Below is a listing; repeat exactly the lines from the one containing "Definition initial_world : World" to the one containing "Definition M (A", both included.

Data listing: Begin

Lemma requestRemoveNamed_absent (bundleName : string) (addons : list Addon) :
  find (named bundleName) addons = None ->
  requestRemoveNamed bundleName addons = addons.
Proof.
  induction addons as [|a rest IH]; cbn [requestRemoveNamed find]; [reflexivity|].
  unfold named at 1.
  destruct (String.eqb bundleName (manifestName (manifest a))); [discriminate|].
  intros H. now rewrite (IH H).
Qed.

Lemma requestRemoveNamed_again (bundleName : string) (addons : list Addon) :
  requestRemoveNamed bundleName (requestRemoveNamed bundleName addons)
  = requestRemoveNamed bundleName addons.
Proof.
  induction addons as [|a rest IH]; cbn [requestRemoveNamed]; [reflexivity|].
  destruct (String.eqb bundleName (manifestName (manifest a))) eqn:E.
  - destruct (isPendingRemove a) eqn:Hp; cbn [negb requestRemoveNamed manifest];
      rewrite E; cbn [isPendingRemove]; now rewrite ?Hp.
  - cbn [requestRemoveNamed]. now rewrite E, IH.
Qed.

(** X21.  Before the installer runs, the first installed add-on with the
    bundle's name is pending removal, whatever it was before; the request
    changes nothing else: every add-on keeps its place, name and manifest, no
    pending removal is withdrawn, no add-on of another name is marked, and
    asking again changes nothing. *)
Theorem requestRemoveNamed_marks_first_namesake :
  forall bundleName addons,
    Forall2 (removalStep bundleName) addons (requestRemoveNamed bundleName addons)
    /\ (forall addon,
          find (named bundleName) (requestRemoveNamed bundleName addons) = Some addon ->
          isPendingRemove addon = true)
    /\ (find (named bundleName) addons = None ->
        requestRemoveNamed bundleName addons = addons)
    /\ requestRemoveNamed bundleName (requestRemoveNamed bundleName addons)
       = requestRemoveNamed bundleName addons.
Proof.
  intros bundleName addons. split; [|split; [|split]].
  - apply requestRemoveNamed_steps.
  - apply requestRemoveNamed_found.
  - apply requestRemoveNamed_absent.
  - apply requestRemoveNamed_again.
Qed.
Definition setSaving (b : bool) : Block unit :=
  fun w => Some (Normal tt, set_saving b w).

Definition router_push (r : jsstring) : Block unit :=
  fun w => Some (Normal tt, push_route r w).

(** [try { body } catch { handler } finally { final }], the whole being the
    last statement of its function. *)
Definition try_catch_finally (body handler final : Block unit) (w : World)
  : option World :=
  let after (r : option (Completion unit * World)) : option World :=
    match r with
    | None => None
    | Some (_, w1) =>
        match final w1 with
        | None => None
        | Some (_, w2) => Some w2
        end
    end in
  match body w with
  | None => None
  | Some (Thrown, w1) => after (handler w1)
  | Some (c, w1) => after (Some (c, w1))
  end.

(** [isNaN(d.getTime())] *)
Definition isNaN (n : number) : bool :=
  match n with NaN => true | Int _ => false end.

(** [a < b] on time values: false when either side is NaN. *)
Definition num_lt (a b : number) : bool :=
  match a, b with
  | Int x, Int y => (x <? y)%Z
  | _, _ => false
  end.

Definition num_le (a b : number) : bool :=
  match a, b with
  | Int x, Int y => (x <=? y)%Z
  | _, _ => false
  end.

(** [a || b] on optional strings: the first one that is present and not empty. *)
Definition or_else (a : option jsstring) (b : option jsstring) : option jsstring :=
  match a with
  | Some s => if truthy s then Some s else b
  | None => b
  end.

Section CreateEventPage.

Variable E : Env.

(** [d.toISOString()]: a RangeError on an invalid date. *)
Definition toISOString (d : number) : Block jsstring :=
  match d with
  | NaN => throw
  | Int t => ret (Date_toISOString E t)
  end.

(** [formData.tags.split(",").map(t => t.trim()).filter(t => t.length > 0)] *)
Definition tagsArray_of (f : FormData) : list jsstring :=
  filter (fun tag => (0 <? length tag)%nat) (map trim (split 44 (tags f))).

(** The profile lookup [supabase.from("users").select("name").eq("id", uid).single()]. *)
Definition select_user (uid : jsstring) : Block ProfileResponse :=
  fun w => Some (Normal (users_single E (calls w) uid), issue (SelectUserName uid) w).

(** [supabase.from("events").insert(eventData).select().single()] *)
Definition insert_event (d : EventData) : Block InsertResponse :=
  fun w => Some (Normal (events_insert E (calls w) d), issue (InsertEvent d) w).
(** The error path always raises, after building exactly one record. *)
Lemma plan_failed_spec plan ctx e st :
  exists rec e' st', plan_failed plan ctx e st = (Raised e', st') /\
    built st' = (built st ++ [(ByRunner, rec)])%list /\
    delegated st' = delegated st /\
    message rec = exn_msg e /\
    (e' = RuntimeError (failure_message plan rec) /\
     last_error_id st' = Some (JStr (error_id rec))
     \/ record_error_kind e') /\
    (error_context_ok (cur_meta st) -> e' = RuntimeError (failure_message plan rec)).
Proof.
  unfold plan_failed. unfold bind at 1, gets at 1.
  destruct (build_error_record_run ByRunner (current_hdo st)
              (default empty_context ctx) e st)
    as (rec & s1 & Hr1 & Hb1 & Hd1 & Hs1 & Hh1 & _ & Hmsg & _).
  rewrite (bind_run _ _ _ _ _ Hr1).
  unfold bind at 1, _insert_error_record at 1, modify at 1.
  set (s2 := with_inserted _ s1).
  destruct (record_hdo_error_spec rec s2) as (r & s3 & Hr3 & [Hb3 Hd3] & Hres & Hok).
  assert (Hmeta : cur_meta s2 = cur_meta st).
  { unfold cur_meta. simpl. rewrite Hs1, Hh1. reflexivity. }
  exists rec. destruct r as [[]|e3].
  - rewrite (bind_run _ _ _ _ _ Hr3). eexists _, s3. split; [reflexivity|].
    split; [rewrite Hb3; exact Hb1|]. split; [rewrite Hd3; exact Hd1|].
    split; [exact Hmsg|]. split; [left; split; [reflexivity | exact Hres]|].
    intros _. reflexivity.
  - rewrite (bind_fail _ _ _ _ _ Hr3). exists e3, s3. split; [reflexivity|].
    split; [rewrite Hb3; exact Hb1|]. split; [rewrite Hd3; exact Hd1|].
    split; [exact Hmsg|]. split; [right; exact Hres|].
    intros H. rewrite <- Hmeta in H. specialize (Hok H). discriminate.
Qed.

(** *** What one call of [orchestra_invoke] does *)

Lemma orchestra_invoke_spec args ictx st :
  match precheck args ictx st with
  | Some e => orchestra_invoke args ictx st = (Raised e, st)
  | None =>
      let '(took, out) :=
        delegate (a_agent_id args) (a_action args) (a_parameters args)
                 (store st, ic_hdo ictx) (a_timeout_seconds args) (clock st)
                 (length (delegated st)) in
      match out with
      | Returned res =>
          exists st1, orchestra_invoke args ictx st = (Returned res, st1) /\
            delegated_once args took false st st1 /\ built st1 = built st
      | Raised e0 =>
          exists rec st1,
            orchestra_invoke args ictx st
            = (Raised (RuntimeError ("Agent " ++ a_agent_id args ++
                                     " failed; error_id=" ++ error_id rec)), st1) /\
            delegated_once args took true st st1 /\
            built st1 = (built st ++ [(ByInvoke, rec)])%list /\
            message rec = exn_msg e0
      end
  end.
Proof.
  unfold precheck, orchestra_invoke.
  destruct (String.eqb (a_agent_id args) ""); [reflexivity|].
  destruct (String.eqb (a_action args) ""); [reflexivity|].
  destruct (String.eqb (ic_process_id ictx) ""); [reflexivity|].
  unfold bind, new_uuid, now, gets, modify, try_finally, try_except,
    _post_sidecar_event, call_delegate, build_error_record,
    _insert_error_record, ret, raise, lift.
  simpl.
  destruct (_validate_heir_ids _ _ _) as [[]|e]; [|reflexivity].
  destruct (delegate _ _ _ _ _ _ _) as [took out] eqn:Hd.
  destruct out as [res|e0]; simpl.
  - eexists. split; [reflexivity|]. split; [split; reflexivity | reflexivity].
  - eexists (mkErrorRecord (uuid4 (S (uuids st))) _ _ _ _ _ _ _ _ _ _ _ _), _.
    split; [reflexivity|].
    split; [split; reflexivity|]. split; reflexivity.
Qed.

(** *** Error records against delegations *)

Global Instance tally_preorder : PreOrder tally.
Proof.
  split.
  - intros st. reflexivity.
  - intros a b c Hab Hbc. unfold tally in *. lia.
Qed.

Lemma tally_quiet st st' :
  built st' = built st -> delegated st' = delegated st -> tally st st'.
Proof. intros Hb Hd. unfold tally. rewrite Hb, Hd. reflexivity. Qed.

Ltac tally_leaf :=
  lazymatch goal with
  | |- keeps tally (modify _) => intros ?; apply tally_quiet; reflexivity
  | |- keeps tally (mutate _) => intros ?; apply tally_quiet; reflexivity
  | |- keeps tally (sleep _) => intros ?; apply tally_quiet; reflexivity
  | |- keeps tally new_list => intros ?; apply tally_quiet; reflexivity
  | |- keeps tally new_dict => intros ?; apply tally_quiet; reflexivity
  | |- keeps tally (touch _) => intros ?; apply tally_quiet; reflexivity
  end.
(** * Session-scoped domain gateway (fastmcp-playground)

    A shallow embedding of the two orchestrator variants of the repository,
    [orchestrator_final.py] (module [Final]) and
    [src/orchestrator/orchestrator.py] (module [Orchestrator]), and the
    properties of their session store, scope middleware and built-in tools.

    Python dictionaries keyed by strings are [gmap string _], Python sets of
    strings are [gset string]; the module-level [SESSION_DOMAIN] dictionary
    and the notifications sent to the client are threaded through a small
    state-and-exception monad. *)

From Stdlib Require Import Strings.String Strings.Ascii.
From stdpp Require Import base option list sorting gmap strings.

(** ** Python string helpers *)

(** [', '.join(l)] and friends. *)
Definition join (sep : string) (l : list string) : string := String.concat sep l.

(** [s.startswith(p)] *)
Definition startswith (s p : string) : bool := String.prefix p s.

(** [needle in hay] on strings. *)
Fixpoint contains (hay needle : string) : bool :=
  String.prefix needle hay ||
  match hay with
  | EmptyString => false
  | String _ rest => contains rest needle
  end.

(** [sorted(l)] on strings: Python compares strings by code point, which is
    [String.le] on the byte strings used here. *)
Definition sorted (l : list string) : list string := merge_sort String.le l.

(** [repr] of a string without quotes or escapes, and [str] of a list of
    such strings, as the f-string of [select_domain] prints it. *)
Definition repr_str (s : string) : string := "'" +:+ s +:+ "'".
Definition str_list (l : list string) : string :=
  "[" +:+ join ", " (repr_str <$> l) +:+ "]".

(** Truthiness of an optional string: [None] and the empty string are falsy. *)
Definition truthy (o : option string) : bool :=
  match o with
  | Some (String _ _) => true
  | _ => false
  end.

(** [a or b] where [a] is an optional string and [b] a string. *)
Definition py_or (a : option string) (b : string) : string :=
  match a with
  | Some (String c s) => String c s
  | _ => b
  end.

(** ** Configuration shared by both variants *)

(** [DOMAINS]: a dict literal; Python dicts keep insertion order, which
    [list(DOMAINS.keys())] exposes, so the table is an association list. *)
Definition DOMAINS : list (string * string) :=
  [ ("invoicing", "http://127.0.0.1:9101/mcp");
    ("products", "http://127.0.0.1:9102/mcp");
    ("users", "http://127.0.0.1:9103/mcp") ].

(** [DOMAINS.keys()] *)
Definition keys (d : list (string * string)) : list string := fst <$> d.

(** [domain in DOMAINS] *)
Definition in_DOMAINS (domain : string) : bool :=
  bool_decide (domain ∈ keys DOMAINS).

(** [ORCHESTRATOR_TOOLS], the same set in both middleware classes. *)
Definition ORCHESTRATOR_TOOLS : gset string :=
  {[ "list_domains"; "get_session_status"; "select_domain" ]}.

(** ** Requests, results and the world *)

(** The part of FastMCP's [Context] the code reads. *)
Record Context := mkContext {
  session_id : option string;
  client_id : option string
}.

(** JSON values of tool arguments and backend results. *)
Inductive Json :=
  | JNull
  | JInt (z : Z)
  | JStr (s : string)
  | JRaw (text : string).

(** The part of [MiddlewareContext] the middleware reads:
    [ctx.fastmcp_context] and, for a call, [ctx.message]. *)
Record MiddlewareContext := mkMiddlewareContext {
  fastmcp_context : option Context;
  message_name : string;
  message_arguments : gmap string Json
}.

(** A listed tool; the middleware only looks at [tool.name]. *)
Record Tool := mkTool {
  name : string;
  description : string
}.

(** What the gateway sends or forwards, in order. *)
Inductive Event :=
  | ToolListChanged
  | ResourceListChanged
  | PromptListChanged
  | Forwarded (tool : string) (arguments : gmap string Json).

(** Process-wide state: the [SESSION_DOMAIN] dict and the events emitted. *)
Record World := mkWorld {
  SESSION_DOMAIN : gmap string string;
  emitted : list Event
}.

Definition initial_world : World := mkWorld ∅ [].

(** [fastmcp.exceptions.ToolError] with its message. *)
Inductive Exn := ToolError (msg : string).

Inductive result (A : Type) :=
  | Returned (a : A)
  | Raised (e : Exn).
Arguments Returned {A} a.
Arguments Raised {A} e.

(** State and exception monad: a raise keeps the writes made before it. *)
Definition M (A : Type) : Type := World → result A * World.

Data listing: End
Data listing: Begin

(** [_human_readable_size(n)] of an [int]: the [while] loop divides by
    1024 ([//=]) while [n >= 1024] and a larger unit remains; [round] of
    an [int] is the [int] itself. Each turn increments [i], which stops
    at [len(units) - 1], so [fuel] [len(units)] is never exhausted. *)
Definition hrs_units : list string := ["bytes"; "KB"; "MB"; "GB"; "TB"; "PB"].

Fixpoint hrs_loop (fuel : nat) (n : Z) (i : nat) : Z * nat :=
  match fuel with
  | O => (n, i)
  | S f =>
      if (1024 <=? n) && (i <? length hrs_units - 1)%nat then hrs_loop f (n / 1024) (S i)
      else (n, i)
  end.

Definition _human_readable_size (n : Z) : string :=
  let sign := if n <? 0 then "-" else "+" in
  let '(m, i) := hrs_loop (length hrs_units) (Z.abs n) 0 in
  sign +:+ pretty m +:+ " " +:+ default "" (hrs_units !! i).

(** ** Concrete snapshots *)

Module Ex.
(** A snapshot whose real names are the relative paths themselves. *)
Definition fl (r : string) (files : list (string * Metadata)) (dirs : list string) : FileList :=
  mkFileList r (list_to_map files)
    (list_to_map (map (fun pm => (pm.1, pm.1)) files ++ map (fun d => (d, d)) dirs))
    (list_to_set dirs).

Data listing: End
Data listing: Begin

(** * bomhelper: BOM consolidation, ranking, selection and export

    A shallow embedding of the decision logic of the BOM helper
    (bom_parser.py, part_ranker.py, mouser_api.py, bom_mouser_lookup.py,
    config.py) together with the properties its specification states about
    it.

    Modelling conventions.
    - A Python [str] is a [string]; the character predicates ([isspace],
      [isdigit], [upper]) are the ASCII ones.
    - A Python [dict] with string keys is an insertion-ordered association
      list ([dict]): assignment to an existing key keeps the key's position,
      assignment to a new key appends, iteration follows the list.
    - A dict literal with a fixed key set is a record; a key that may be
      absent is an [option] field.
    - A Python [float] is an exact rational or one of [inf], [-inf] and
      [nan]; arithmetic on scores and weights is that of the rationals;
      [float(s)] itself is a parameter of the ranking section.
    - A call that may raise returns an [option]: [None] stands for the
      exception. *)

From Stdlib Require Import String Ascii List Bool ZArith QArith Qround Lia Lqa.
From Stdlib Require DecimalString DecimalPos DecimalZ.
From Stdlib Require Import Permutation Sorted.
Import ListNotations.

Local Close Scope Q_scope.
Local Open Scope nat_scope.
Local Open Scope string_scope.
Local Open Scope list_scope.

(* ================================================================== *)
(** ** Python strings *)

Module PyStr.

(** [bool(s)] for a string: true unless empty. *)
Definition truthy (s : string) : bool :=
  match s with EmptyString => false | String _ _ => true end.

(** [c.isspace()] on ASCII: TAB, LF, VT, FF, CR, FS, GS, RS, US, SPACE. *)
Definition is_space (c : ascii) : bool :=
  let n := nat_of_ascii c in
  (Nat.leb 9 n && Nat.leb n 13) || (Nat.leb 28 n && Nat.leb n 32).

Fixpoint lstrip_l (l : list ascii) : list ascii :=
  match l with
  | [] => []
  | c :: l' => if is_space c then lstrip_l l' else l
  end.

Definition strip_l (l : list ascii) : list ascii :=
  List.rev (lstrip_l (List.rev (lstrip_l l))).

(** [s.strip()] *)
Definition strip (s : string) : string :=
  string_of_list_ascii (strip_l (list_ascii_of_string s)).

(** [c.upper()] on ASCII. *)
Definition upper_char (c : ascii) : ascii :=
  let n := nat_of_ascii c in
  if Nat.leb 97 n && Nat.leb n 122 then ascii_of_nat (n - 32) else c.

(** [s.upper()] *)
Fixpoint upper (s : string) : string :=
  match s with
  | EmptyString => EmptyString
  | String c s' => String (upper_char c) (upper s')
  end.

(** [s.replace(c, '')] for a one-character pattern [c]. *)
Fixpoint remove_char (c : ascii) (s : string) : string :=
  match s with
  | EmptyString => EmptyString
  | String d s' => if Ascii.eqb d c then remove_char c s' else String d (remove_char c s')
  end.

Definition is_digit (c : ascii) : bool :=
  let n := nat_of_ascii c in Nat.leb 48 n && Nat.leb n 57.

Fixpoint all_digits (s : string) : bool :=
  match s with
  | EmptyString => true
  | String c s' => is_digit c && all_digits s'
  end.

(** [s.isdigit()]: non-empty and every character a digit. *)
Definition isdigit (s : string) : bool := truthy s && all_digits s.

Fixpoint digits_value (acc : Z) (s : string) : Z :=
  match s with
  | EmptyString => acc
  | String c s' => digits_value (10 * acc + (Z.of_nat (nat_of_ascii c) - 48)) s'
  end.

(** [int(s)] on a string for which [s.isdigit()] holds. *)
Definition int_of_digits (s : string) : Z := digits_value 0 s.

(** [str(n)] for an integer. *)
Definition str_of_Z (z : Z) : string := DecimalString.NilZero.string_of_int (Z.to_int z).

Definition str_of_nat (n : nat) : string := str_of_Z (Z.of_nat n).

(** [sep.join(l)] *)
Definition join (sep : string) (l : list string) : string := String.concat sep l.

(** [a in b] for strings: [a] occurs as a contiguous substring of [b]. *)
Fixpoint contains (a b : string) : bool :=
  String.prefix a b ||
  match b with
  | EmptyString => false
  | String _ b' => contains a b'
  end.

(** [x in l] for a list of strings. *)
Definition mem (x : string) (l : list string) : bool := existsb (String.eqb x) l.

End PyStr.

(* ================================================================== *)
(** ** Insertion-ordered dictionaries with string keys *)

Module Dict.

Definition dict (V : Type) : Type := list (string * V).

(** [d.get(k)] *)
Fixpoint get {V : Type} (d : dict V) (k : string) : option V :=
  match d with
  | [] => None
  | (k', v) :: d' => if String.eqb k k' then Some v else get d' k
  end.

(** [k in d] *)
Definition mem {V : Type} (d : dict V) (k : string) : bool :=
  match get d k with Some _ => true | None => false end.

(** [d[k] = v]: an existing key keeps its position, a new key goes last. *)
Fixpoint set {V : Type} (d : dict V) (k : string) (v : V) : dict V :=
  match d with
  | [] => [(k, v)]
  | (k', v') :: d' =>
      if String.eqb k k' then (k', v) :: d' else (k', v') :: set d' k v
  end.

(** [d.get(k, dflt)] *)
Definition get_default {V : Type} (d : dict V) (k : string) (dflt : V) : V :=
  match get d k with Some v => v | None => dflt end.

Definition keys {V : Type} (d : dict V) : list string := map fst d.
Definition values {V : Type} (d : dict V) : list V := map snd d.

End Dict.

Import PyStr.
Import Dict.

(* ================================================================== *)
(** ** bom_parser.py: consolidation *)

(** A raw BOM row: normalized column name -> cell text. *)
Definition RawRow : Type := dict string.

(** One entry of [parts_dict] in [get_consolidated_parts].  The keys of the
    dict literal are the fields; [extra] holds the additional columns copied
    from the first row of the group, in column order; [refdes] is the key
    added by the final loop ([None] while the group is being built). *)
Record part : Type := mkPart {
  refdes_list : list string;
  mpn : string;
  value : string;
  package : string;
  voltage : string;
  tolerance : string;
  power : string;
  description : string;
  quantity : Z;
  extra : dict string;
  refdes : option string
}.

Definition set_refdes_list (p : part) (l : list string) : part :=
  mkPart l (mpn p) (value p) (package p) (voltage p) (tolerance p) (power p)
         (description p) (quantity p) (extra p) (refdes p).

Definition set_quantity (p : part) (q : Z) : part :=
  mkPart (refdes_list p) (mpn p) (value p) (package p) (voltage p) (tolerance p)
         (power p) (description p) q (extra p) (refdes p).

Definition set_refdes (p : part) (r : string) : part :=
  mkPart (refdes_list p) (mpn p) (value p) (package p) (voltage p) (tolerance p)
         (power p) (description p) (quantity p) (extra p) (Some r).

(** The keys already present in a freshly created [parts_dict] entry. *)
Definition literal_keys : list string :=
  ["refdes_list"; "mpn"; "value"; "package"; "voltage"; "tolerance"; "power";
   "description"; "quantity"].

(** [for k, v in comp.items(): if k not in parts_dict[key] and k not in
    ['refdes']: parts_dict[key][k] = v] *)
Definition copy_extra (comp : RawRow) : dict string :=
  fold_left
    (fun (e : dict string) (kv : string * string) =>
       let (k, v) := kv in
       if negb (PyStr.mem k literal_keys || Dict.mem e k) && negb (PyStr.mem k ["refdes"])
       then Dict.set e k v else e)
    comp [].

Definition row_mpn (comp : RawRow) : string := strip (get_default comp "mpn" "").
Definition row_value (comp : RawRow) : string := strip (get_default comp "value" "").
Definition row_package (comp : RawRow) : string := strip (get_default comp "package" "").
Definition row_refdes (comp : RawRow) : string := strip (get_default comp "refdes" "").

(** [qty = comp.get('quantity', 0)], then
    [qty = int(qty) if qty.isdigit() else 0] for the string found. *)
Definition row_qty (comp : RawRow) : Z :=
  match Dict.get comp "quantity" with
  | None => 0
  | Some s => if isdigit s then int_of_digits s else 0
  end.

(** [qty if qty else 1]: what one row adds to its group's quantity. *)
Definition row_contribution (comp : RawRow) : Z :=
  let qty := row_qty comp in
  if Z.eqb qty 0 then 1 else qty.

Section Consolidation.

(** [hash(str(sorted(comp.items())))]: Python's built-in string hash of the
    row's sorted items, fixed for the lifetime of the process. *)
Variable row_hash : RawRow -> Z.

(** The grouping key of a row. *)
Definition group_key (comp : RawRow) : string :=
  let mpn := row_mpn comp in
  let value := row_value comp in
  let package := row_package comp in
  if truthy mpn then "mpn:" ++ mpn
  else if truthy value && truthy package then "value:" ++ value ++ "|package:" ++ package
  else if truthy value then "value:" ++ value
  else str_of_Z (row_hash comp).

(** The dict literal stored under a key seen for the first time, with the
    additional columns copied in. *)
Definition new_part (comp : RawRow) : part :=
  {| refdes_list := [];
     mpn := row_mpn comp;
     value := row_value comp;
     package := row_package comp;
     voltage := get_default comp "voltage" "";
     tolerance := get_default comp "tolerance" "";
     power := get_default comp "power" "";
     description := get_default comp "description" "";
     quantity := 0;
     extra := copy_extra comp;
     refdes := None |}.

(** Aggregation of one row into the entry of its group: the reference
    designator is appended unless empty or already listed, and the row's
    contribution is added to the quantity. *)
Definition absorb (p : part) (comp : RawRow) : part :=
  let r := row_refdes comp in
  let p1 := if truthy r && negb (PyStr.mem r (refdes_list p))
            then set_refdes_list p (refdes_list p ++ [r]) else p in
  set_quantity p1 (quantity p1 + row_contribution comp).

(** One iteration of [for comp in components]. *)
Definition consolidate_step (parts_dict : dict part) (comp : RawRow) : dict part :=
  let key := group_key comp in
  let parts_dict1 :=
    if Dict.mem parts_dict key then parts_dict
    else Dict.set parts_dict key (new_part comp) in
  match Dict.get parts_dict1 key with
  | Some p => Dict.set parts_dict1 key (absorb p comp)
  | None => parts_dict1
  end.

Data listing: End

Answer box:
Definition initial_world : World := mkWorld ∅ [].

(** [fastmcp.exceptions.ToolError] with its message. *)
Inductive Exn := ToolError (msg : string).

Inductive result (A : Type) :=
  | Returned (a : A)
  | Raised (e : Exn).
Arguments Returned {A} a.
Arguments Raised {A} e.

(** State and exception monad: a raise keeps the writes made before it. *)
Definition M (A : Type) : Type := World → result A * World.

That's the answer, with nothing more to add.